The big mouths, pointy teeth, and inhuman supporting characters will of course be off-putting to some, but the audience most interested in this release couldn't care less about the series' artistic merits or its growing pains. They already know exactly what colorful, incongruously cool, and often surprisingly emotional fun the series can be, because they're already fans. The most pressing question for these fans isn't how good the series is, but how well Funimation treats it. Well, allay your fears. Though basically a bare-bones release, the thinpak box, with thirteen episodes across two discs, is reasonably good-looking (no gaudy yellow), the episodes are genuinely uncut, and clean opening and closings are provided. For those for whom reaching for the remote each episode is a chore, here's even a marathon feature that plays the entire disc without the opening or closing sequences.
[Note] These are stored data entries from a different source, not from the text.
(** ** The dirty flag *)

(** Take any run of events between two saves, starting with the flag not
    set: [pre] holds no field change, [ev] is the first field change and
    reaches [handleChange] (directly, through [handleSwitch], or through the
    function bound by [componentDidMount]), and [post] is what follows, with
    no save anywhere. [formChanged] is dispatched by no event of [pre],
    exactly once by [ev], and by no event of [post]: once in the whole run.
    And [handleChange] alone dispatches nothing when [App.formChanged] is
    already [true]. *)
Lemma formChanged_once_through_handleChange
  (c : Config) (s : Store) (pre : list event) (ev : event) (post : list event) :
  strict_eq (store_formChanged s) (JBool true) = false ->
  no_save (pre ++ ev :: post) = true ->
  no_field_change pre = true ->
  reaches_handleChange ev = true ->
  let s1 := fst (run c s pre) in
  let s2 := fst (step c s1 ev) in
  count_formChanged (snd (run c s pre)) = 0%nat
  /\ count_formChanged (snd (step c s1 ev)) = 1%nat
  /\ count_formChanged (snd (run c s2 post)) = 0%nat
  /\ count_formChanged (snd (run c s (pre ++ ev :: post))) = 1%nat
  /\ (forall p : Props,
        strict_eq (App.formChanged (props_App p)) (JBool true) = true ->
        handleChange p = ([], Returned tt)).
Proof.
  intros Hflag Hsave Hpre Hev s1 s2.
  unfold no_save in Hsave. rewrite forallb_app in Hsave.
  apply andb_true_iff in Hsave as [Hsave_pre Hsave_rest].
  simpl in Hsave_rest. apply andb_true_iff in Hsave_rest as [Hsave_ev Hsave_post].
  apply negb_true_iff in Hsave_ev.
  destruct (run_before_first_change c pre s Hsave_pre Hpre) as [Hn_pre Hf_pre].
  assert (Hn_ev : count_formChanged (snd (step c s1 ev)) = 1%nat).
  { rewrite step_count_formChanged, Hev. unfold s1. now rewrite Hf_pre, Hflag. }
  assert (Hn_post : count_formChanged (snd (run c s2 post)) = 0%nat).
  { apply run_after_first_change; [exact Hsave_post|].
    unfold s2. rewrite step_formChanged.
    destruct ev as [| | d e | d | r | | prev | [|]];
      try discriminate Hev; reflexivity. }
  repeat split; try assumption.
  - rewrite run_app, run_cons. cbn [fst snd].
    rewrite !count_formChanged_app. fold s1. fold s2.
    now rewrite Hn_pre, Hn_ev, Hn_post.
  - intros p Hp. rewrite handleChange_trace, Hp. reflexivity.
Qed.

Example formChanged_once_through_handleChange_run :
  count_formChanged
    (snd (run create_mode (reduce stored_adgroup formSaved)
            ([Mount; DidMount; Submit invalid_page]
             ++ SelectChange MountCallback
                :: [Change; Switch (valid_page true) toggle; Change;
                    Submit (valid_page true);
                    Response (failure_response "bad locale"); Change])))
  = 1%nat.
Proof.
  exact (proj1 (proj2 (proj2 (proj2
    (formChanged_once_through_handleChange
       create_mode (reduce stored_adgroup formSaved)
       [Mount; DidMount; Submit invalid_page] (SelectChange MountCallback)
       [Change; Switch (valid_page true) toggle; Change;
        Submit (valid_page true);
        Response (failure_response "bad locale"); Change]
       eq_refl eq_refl eq_refl eq_refl))))).
Qed.

(** Whatever the props, a select2 change delivered to the function bound by
    [componentDidUpdate] dispatches nothing and ends in a [ReferenceError];
    delivered to the one bound by [componentDidMount] it is [handleChange]. *)
Lemma select2_change_by_binding (c : Config) (s : Store) :
  handler c s (SelectChange UpdateCallback) = ([], Thrown ReferenceError)
  /\ handler c s (SelectChange MountCallback) = handleChange (props_of c s).
Proof. split; reflexivity. Qed.


(** Away from the lost change the dirty flag moves exactly as
    [dirty_flag_after] says: a field change sets it, a response with a
    [result] clears it, every other event leaves it alone. [formSaved] is
    dispatched by the success branch of [handleResponse] and by nothing
    else; [formChanged] by a field change that finds the flag not set and
    by nothing else. A rejected submission (a response object without
    [result]) leaves the flag as it was and does not navigate, so the form
    stays on screen. *)
Lemma dirty_flag_transitions_but_lost_change
  (c : Config) (s : Store) (ev : event) :
  lost_change ev = false ->
  store_formChanged (fst (step c s ev)) = dirty_flag_after s ev
  /\ existsb is_formSaved (dispatched (snd (step c s ev))) = is_save ev
  /\ existsb is_formChanged (dispatched (snd (step c s ev)))
     = is_field_change ev && negb (strict_eq (store_formChanged s) (JBool true))
  /\ (forall fields : object,
        ev = Response (Some (JObj fields)) ->
        lookup "result" fields = undefined ->
        store_formChanged (fst (step c s ev)) = store_formChanged s
        /\ navigations (snd (step c s ev)) = []).
Proof.
  intros Hlost.
  assert (Hreach : reaches_handleChange ev = is_field_change ev).
  { destruct ev as [| | d e | d | r | | prev | [|]];
      try reflexivity; discriminate Hlost. }
  split; [now rewrite step_formChanged, Hlost|].
  split; [apply step_dispatches_formSaved|].
  split; [now rewrite step_dispatches_formChanged, Hreach|].
  intros fields -> Hres. split.
  - rewrite step_formChanged. simpl. now rewrite Hres.
  - unfold step. cbn [snd handler before].
    now rewrite (handleResponse_without_result _ fields Hres).
Qed.

Example rejected_submission_keeps_flag :
  store_formChanged
    (fst (step edit_mode (reduce stored_adgroup formChanged)
            (Response (failure_response "bad locale"))))
  = Some (JBool true)
  /\ navigations
       (snd (step edit_mode (reduce stored_adgroup formChanged)
               (Response (failure_response "bad locale")))) = [].
Proof.
  exact (proj2 (proj2 (proj2
    (dirty_flag_transitions_but_lost_change
       edit_mode (reduce stored_adgroup formChanged)
       (Response (failure_response "bad locale")) eq_refl)))
    [("message", JStr "bad locale")] eq_refl eq_refl).
Qed.


(** ** Submitting while a submission is in flight *)

(** [handleFormSubmit] never reads [AdGroup.isSaving]. *)
Lemma handleFormSubmit_with_isSaving (v : value) (p : Props) (d : Dom) :
  handleFormSubmit (with_isSaving v p) d = handleFormSubmit p d.
Proof. reflexivity. Qed.

(** C7, as stated, fails: the stored ad group has [AdGroup.isSaving] true,
    its form validates, and the submit dispatches [updateAdGroup] all the
    same. *)
Lemma submit_while_saving_counterexample :
  truthy (AdGroup.isSaving (props_AdGroup (props_of edit_mode stored_adgroup)))
  = true
  /\ network_ops (trace (handleFormSubmit (props_of edit_mode stored_adgroup)
                                          (valid_page true)))
     = [updateAdGroup (Some (JNum 5))
          (JSON_stringify
             (JObj [("campaign_id", JStr "3"); ("paused", JStr "false");
                    ("name", JStr "Spring"); ("type", JStr "directory")]))].
Proof. split; reflexivity. Qed.

(** Two clicks on Save with no response in between: the second finds the
    saving flag up and still sends its request. *)
Example two_submits_two_requests :
  truthy (store_isSaving (fst (step create_mode empty_store (Submit (valid_page false)))))
  = true
  /\ length (network_ops
               (snd (run create_mode empty_store
                       [Submit (valid_page false); Submit (valid_page false)])))
     = 2%nat.
Proof. split; reflexivity. Qed.

(** C7, amended. The saving flag guards nothing in [handleFormSubmit]: the
    handler does the same whatever the flag holds, so it dispatches one
    network operation when the form validates and none when it does not,
    in flight or not. The flag only decides whether [render] puts the
    spinner image into the Save button. *)
Theorem handleFormSubmit_ignores_isSaving (v : value) (p : Props) (d : Dom) :
  handleFormSubmit (with_isSaving v p) d = handleFormSubmit p d
  /\ length (network_ops (trace (handleFormSubmit (with_isSaving v p) d)))
     = (if validate d then 1%nat else 0%nat)
  /\ spinner (snd (render (with_isSaving v p))) = truthy v.
Proof.
  split; [reflexivity|]. split; [|reflexivity].
  rewrite handleFormSubmit_with_isSaving.
  unfold network_ops. rewrite handleFormSubmit_dispatched.
  destruct (validate d); [destruct (editMode p)|]; reflexivity.
Qed.
(** A short log is returned as it is. *)
Lemma tail_logs_short ls :
  Forall no_newline ls → (length ls < 1000)%nat →
  tail_logs (terminated ls) = terminated ls.
Proof.
  intros Hls Hlen. unfold tail_logs. rewrite split_terminated by done.
  rewrite length_app. cbn [length].
  by destruct (Nat.ltb_spec 1000 (length ls + 1)); [lia|].
Qed.

(** Reading in text mode changes nothing in a text without a carriage
    return. *)
Lemma universal_newlines_no_cr s : no_cr s → PyStr.universal_newlines s = s.
Proof.
  unfold no_cr. induction s as [|a s IH]; simpl; [done|].
  destruct (Ascii.eqb a PyStr.cr); [done|]. intros Hs. by rewrite IH.
Qed.

Lemma numbered_1500_lines :
  Forall no_newline (Sample.numbered 1 1500) ∧
  length (Sample.numbered 1 1500) = 1500%nat ∧
  PyStr.last_n 1000 (Sample.numbered 1 1500) = Sample.numbered 501 1000 ∧
  PyStr.last_n 999 (Sample.numbered 1 1500) = Sample.numbered 502 999.
Proof.
  split; [|repeat split; vm_compute; reflexivity].
  unfold no_newline. apply (bool_decide_unpack _). vm_compute. exact I.
Qed.

(** C8, on the code.  A registered bot has written 1500 lines to its log,
    each ended by a newline.  The logs endpoint answers with lines 502 to
    1500, the last 999 lines, and not with the last 1000 lines 501 to 1500:
    the empty string that follows the final newline takes the place of a
    line. *)
Theorem get_bot_logs_1500_lines_returns_999 :
  let ls := Sample.numbered 1 1500 in
  is_Some (bots_db Sample.logged !! Sample.echoer_id) ∧
  fs Sample.logged !! log_path Sample.echoer_id = Some (terminated ls) ∧
  length ls = 1500%nat ∧
  get_bot_logs (Sample.quiet 1700000040) Sample.echoer_id Sample.logged
  = (OkLogs (terminated (PyStr.last_n 999 ls)), Sample.logged) ∧
  terminated (PyStr.last_n 999 ls) ≠ terminated (PyStr.last_n 1000 ls) ∧
  terminated (PyStr.last_n 999 ls) ≠ PyStr.join PyStr.NL (PyStr.last_n 1000 ls).
Proof.
  cbv zeta. destruct numbered_1500_lines as (Hlines & Hlen & _ & _).
  split; [vm_compute; eauto|]. split; [vm_compute; reflexivity|].
  split; [exact Hlen|]. split.
  - unfold get_bot_logs.
    replace (bots_db Sample.logged !! Sample.echoer_id)
      with (Some (new_record Sample.echoer_id "echoer" "alice"
                    "/tmp/bots/alice_echoer_1700000000.py" "py" "2023-11-14T22:13:20"))
      by (vm_compute; reflexivity).
    replace (fs Sample.logged !! log_path Sample.echoer_id)
      with (Some (terminated (Sample.numbered 1 1500)))
      by (vm_compute; reflexivity).
    cbn [Sample.quiet open_fault read_fault].
    rewrite universal_newlines_no_cr by (vm_compute; reflexivity).
    rewrite tail_logs_terminated; [done|done|lia].
  - split; intros Heq; apply (f_equal String.length) in Heq;
      vm_compute in Heq; discriminate Heq.
Qed.

(** * Further properties of the code *)

(** ** File names *)

Lemma rsplit1_None sep s :
  PyStr.rsplit1 sep s = None ↔ PyStr.contains sep s = false.
Proof.
  induction s as [|a s IH]; simpl; [done|].
  destruct (PyStr.rsplit1 sep s) as [[h t]|].
  - destruct (Ascii.eqb a sep); [done|].
    split; [done|]. intros Hs. by apply IH in Hs.
  - destruct (Ascii.eqb a sep); [done|]. split; [intros _; by apply IH | done].
Qed.

Lemma rsplit1_sound sep s h t :
  PyStr.rsplit1 sep s = Some (h, t) →
  s = h +:+ String sep t ∧ PyStr.contains sep t = false.
Proof.
  revert h. induction s as [|a s IH]; intros h; simpl; [done|].
  destruct (PyStr.rsplit1 sep s) as [[h' t']|] eqn:Hs.
  - intros [= <- <-]. by destruct (IH h' eq_refl) as [-> Ht].
  - apply rsplit1_None in Hs. destruct (Ascii.eqb_spec a sep) as [->|Hne]; [|done].
    by intros [= <- <-].
Qed.

Lemma rsplit1_complete sep h t :
  PyStr.contains sep t = false →
  PyStr.rsplit1 sep (h +:+ String sep t) = Some (h, t).
Proof.
  intros Ht. induction h as [|a h IH]; simpl.
  - apply rsplit1_None in Ht. by rewrite Ht, Ascii.eqb_refl.
  - by rewrite IH.
Qed.

Lemma rsplit1_Some sep s h t :
  PyStr.rsplit1 sep s = Some (h, t)
  ↔ s = h +:+ String sep t ∧ PyStr.contains sep t = false.
Proof.
  split; [apply rsplit1_sound|]. intros [-> Ht]. by apply rsplit1_complete.
Qed.

(** X1.  [allowed_file] accepts exactly the names that end in a dot and an
    extension without a dot whose lower-case form is [py] or [js]; whatever
    stands before that last dot, even nothing, does not matter. *)
Theorem allowed_file_spec f :
  allowed_file f = true
  ↔ ∃ stem ext,
      f = stem +:+ "." +:+ ext ∧
      PyStr.contains PyStr.dot ext = false ∧
      PyStr.lower ext ∈ ALLOWED_EXTENSIONS.
Proof.
  unfold allowed_file, extension. split.
  - intros [_ Hext]%andb_prop.
    destruct (PyStr.rsplit1 PyStr.dot f) as [[stem ext]|] eqn:Hsplit; [|done].
    apply rsplit1_Some in Hsplit as [-> Hnodot]. cbn in Hext.
    apply bool_decide_eq_true in Hext. by exists stem, ext.
  - intros (stem & ext & -> & Hnodot & Hlower).
    assert (Hsplit : PyStr.rsplit1 PyStr.dot (stem +:+ "." +:+ ext) = Some (stem, ext))
      by (by apply rsplit1_Some).
    rewrite Hsplit. cbn [fmap option_fmap option_map snd].
    apply andb_true_intro. split; [|by apply bool_decide_eq_true].
    destruct (PyStr.contains PyStr.dot (stem +:+ "." +:+ ext)) eqn:Hdot; [done|].
    apply rsplit1_None in Hdot. congruence.
Qed.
And then there's the English version. Funimation isn't exactly pulling out the stops, but they approach the project with all the professionalism and respect that one expects from an American licensor. Actors are generally well-matched to their roles, their performances often close enough to the originals to be a tad eerie. Of the main cast Christopher R. Sabat, in his usual gruff-but-kind groove, is a standout as Zoro, while Colleen Clinkenbeard's Luffy grows steadily on you. The supporting cast is excellent, especially when playing around a bit—Kenny Green is a pure gas as moon-walking pirate hypnotist Jango—and in the case of Carrie Savage's Kaya, can even carry some of the heavier scenes with surprising ease. The English-dubbed opening and ending songs will be an acquired taste (skillful songwriting notwithstanding), and when things get emotional in the Captain Kuro episodes the actors stumble somewhat over the clunky dialogue born of Funimation's uncharacteristic fidelity, but even at it's worst this version is far superior to 4Kids Entertainment's version. Of course it doesn't tell you much to say that it's better than 4Kids' hack job (that's like saying you're a better person than Hitler: it leaves an awful lot of leeway) but if watching 4Kids' version was like watching a Satanic cult eating an infant, then Funimation's version is like watching a perfectly normal family raise the same infant. Sure they have their problems, but at least no one gets devoured.
For those interested—and smart or persistent enough to finally track it down in the "Episodes" menu—Funimation also provides an audio commentary track featuring ADR director Mike McFarland, Clinkenbeard and Sabat discussing the insane dubbing hurdles that a sprawling shounen epic presents, especially one in which episode 144 is dubbed long before the crew even touches episode 1 (a split-schedule that was necessitated by Funimation's decision to continue the television broadcast where 4Kids left off).
Overall (dub) : B
Overall (sub) : B
Story : B-
Animation : C+
Art : B
Music : B+
+ Shounen adventure that packs likeable characters, big laughs, plentiful thrills, and emotional heft into a single distinctive package.